EXERCISE DESCRIPTION:
From the entries provided below, copy each line that contains the word "characters".

[Saved data entries]

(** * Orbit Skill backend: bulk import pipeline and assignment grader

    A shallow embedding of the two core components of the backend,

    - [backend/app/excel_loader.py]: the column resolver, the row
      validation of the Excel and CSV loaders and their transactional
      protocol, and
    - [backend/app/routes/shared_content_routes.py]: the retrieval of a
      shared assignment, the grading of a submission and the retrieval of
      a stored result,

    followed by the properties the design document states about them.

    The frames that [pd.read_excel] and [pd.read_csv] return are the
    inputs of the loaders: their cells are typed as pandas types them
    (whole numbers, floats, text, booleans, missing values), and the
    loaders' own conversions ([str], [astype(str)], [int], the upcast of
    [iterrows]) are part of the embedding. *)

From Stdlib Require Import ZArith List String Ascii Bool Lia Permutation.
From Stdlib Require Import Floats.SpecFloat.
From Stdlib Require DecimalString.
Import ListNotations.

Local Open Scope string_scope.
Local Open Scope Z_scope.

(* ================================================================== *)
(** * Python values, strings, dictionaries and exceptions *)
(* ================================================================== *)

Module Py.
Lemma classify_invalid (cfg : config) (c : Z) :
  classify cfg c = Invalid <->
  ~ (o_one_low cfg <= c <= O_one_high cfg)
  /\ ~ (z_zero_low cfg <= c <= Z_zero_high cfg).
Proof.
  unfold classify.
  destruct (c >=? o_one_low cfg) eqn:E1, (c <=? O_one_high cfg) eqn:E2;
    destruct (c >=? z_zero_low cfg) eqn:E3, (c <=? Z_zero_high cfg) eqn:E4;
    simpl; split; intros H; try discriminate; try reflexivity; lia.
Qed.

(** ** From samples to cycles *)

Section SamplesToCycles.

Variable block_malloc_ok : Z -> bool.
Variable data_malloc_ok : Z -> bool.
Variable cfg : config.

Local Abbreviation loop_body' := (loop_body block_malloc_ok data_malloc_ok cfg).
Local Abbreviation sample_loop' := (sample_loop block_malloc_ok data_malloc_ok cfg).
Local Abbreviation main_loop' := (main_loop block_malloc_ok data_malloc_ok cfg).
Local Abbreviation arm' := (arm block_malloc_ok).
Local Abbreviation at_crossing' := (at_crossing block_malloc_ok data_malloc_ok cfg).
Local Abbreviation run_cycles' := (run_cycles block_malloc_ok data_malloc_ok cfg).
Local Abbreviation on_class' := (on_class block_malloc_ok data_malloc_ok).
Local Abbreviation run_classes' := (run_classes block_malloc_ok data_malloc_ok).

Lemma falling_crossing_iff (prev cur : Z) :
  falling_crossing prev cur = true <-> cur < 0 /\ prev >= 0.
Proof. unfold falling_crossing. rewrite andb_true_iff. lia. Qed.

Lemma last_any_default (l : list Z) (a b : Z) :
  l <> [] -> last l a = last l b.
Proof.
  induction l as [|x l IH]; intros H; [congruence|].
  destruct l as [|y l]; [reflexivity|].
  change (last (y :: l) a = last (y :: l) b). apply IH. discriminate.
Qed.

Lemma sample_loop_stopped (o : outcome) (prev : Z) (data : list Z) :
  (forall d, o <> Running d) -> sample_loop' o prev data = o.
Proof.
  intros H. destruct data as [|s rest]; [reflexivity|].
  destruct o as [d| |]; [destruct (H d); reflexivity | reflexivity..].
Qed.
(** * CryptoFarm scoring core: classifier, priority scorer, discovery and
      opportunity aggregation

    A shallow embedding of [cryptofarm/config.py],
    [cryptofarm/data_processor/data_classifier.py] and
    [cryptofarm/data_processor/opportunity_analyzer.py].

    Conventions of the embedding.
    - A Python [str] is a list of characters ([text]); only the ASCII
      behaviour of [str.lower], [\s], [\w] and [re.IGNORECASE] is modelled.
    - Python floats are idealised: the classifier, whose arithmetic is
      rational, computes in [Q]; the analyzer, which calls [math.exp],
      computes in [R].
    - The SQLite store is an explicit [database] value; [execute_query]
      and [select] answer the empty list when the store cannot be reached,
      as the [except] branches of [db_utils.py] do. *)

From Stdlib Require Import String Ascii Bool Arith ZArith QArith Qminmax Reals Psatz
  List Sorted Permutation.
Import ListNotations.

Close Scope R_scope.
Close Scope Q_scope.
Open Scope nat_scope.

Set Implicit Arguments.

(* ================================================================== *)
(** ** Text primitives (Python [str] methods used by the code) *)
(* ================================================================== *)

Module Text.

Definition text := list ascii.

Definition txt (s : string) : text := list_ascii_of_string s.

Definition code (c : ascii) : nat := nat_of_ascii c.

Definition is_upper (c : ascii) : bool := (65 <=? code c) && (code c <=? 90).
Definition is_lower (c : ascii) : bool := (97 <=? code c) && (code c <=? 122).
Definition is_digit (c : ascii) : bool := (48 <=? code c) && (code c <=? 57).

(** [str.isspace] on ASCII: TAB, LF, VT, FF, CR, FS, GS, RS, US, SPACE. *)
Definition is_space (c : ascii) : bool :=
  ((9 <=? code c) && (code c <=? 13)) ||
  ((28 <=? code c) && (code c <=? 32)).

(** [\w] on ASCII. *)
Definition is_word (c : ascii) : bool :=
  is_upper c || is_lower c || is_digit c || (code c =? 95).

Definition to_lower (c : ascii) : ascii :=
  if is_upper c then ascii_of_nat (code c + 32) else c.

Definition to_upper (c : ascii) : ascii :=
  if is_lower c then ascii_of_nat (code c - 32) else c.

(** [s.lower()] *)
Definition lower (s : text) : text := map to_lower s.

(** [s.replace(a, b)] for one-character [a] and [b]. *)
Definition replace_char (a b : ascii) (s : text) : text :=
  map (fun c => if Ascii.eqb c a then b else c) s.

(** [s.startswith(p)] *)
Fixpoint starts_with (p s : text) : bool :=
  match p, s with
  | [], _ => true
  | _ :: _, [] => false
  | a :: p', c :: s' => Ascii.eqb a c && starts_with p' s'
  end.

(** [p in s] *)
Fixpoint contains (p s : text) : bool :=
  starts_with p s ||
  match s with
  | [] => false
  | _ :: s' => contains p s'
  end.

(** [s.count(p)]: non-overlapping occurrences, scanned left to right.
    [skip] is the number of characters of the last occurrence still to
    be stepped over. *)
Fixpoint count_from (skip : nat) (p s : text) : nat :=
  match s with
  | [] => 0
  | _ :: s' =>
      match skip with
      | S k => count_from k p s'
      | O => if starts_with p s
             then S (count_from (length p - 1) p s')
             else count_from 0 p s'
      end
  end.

OUTPUT:
    - A Python [str] is a list of characters ([text]); only the ASCII
    [skip] is the number of characters of the last occurrence still to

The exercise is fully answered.